• [The data]
-- Opening Marker --

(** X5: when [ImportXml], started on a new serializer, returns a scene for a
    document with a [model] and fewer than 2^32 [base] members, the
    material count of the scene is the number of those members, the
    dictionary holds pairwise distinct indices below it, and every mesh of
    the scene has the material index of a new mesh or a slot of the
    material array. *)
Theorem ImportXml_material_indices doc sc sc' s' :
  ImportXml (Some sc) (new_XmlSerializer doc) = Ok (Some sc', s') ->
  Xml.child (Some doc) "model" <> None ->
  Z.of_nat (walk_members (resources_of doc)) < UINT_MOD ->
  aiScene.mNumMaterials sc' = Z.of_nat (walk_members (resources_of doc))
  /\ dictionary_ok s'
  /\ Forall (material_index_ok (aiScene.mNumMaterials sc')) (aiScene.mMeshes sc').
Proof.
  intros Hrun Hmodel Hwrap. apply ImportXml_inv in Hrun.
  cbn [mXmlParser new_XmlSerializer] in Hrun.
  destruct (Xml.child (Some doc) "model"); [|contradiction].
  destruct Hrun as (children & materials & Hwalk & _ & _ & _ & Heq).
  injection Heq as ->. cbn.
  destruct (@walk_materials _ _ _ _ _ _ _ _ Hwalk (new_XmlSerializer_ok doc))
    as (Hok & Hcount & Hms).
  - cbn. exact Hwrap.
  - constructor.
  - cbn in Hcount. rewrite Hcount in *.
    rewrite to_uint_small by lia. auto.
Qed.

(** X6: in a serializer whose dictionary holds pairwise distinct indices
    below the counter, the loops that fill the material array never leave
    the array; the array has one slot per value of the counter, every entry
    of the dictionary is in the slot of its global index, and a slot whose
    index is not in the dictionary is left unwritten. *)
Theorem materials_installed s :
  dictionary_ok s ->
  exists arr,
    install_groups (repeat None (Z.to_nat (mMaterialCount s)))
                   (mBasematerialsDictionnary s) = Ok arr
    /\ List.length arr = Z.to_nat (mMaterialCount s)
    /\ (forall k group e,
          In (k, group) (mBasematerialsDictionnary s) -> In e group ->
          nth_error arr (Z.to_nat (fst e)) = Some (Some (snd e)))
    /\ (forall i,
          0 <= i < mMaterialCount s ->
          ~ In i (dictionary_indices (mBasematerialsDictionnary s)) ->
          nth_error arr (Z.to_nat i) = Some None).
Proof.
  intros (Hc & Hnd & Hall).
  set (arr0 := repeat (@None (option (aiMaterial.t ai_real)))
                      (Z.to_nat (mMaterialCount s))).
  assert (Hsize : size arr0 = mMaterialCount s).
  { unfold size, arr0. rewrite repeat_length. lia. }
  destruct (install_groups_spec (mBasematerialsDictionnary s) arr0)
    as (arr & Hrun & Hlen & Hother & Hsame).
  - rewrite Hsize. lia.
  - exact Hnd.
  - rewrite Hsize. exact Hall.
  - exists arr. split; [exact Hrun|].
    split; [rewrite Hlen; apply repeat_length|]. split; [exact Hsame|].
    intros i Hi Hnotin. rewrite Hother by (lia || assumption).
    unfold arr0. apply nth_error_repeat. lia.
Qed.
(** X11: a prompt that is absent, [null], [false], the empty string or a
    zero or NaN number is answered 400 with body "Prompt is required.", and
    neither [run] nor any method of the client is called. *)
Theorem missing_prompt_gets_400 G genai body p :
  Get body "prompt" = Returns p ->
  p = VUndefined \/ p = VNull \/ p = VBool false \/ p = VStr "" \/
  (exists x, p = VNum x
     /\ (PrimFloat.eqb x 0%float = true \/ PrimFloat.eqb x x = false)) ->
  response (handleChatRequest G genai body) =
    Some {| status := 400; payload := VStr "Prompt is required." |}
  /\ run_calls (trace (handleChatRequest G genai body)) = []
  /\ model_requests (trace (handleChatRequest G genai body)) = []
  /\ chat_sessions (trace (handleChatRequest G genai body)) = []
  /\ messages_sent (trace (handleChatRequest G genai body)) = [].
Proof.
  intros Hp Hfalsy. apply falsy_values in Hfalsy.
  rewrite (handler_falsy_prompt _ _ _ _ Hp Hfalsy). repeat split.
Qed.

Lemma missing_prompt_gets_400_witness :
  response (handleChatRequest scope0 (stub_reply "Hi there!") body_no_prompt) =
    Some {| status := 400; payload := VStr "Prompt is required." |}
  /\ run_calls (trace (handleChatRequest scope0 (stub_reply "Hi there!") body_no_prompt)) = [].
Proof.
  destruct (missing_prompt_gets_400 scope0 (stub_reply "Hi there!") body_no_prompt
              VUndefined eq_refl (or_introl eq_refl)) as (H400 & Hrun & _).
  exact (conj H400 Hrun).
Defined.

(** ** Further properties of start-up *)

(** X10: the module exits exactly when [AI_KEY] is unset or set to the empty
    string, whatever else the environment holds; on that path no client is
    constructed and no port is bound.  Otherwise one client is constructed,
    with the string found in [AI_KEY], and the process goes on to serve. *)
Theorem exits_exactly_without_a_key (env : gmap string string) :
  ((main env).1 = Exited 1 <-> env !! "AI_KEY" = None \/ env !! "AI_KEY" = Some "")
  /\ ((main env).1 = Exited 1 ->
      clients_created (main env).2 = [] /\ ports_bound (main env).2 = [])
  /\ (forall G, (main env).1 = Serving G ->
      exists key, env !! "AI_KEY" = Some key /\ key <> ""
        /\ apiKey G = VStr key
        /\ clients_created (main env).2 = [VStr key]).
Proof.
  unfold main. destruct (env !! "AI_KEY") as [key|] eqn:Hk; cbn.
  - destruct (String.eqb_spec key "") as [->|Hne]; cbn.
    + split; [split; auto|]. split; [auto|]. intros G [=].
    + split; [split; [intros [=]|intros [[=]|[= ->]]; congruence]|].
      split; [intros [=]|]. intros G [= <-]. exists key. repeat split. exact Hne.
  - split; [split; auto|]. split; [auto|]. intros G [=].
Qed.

-- Closing Marker --

• [Task statement]
Word for word, repeat each line of the listing.

• [Solution to this task]
(** X5: when [ImportXml], started on a new serializer, returns a scene for a
    document with a [model] and fewer than 2^32 [base] members, the
    material count of the scene is the number of those members, the
    dictionary holds pairwise distinct indices below it, and every mesh of
    the scene has the material index of a new mesh or a slot of the
    material array. *)
Theorem ImportXml_material_indices doc sc sc' s' :
  ImportXml (Some sc) (new_XmlSerializer doc) = Ok (Some sc', s') ->
  Xml.child (Some doc) "model" <> None ->
  Z.of_nat (walk_members (resources_of doc)) < UINT_MOD ->
  aiScene.mNumMaterials sc' = Z.of_nat (walk_members (resources_of doc))
  /\ dictionary_ok s'
  /\ Forall (material_index_ok (aiScene.mNumMaterials sc')) (aiScene.mMeshes sc').
Proof.
  intros Hrun Hmodel Hwrap. apply ImportXml_inv in Hrun.
  cbn [mXmlParser new_XmlSerializer] in Hrun.
  destruct (Xml.child (Some doc) "model"); [|contradiction].
  destruct Hrun as (children & materials & Hwalk & _ & _ & _ & Heq).
  injection Heq as ->. cbn.
  destruct (@walk_materials _ _ _ _ _ _ _ _ Hwalk (new_XmlSerializer_ok doc))
    as (Hok & Hcount & Hms).
  - cbn. exact Hwrap.
  - constructor.
  - cbn in Hcount. rewrite Hcount in *.
    rewrite to_uint_small by lia. auto.
Qed.

(** X6: in a serializer whose dictionary holds pairwise distinct indices
    below the counter, the loops that fill the material array never leave
    the array; the array has one slot per value of the counter, every entry
    of the dictionary is in the slot of its global index, and a slot whose
    index is not in the dictionary is left unwritten. *)
Theorem materials_installed s :
  dictionary_ok s ->
  exists arr,
    install_groups (repeat None (Z.to_nat (mMaterialCount s)))
                   (mBasematerialsDictionnary s) = Ok arr
    /\ List.length arr = Z.to_nat (mMaterialCount s)
    /\ (forall k group e,
          In (k, group) (mBasematerialsDictionnary s) -> In e group ->
          nth_error arr (Z.to_nat (fst e)) = Some (Some (snd e)))
    /\ (forall i,
          0 <= i < mMaterialCount s ->
          ~ In i (dictionary_indices (mBasematerialsDictionnary s)) ->
          nth_error arr (Z.to_nat i) = Some None).
Proof.
  intros (Hc & Hnd & Hall).
  set (arr0 := repeat (@None (option (aiMaterial.t ai_real)))
                      (Z.to_nat (mMaterialCount s))).
  assert (Hsize : size arr0 = mMaterialCount s).
  { unfold size, arr0. rewrite repeat_length. lia. }
  destruct (install_groups_spec (mBasematerialsDictionnary s) arr0)
    as (arr & Hrun & Hlen & Hother & Hsame).
  - rewrite Hsize. lia.
  - exact Hnd.
  - rewrite Hsize. exact Hall.
  - exists arr. split; [exact Hrun|].
    split; [rewrite Hlen; apply repeat_length|]. split; [exact Hsame|].
    intros i Hi Hnotin. rewrite Hother by (lia || assumption).
    unfold arr0. apply nth_error_repeat. lia.
Qed.
(** X11: a prompt that is absent, [null], [false], the empty string or a
    zero or NaN number is answered 400 with body "Prompt is required.", and
    neither [run] nor any method of the client is called. *)
Theorem missing_prompt_gets_400 G genai body p :
  Get body "prompt" = Returns p ->
  p = VUndefined \/ p = VNull \/ p = VBool false \/ p = VStr "" \/
  (exists x, p = VNum x
     /\ (PrimFloat.eqb x 0%float = true \/ PrimFloat.eqb x x = false)) ->
  response (handleChatRequest G genai body) =
    Some {| status := 400; payload := VStr "Prompt is required." |}
  /\ run_calls (trace (handleChatRequest G genai body)) = []
  /\ model_requests (trace (handleChatRequest G genai body)) = []
  /\ chat_sessions (trace (handleChatRequest G genai body)) = []
  /\ messages_sent (trace (handleChatRequest G genai body)) = [].
Proof.
  intros Hp Hfalsy. apply falsy_values in Hfalsy.
  rewrite (handler_falsy_prompt _ _ _ _ Hp Hfalsy). repeat split.
Qed.

Lemma missing_prompt_gets_400_witness :
  response (handleChatRequest scope0 (stub_reply "Hi there!") body_no_prompt) =
    Some {| status := 400; payload := VStr "Prompt is required." |}
  /\ run_calls (trace (handleChatRequest scope0 (stub_reply "Hi there!") body_no_prompt)) = [].
Proof.
  destruct (missing_prompt_gets_400 scope0 (stub_reply "Hi there!") body_no_prompt
              VUndefined eq_refl (or_introl eq_refl)) as (H400 & Hrun & _).
  exact (conj H400 Hrun).
Defined.

(** ** Further properties of start-up *)

(** X10: the module exits exactly when [AI_KEY] is unset or set to the empty
    string, whatever else the environment holds; on that path no client is
    constructed and no port is bound.  Otherwise one client is constructed,
    with the string found in [AI_KEY], and the process goes on to serve. *)
Theorem exits_exactly_without_a_key (env : gmap string string) :
  ((main env).1 = Exited 1 <-> env !! "AI_KEY" = None \/ env !! "AI_KEY" = Some "")
  /\ ((main env).1 = Exited 1 ->
      clients_created (main env).2 = [] /\ ports_bound (main env).2 = [])
  /\ (forall G, (main env).1 = Serving G ->
      exists key, env !! "AI_KEY" = Some key /\ key <> ""
        /\ apiKey G = VStr key
        /\ clients_created (main env).2 = [VStr key]).
Proof.
  unfold main. destruct (env !! "AI_KEY") as [key|] eqn:Hk; cbn.
  - destruct (String.eqb_spec key "") as [->|Hne]; cbn.
    + split; [split; auto|]. split; [auto|]. intros G [=].
    + split; [split; [intros [=]|intros [[=]|[= ->]]; congruence]|].
      split; [intros [=]|]. intros G [= <-]. exists key. repeat split. exact Hne.
  - split; [split; auto|]. split; [auto|]. intros G [=].
Qed.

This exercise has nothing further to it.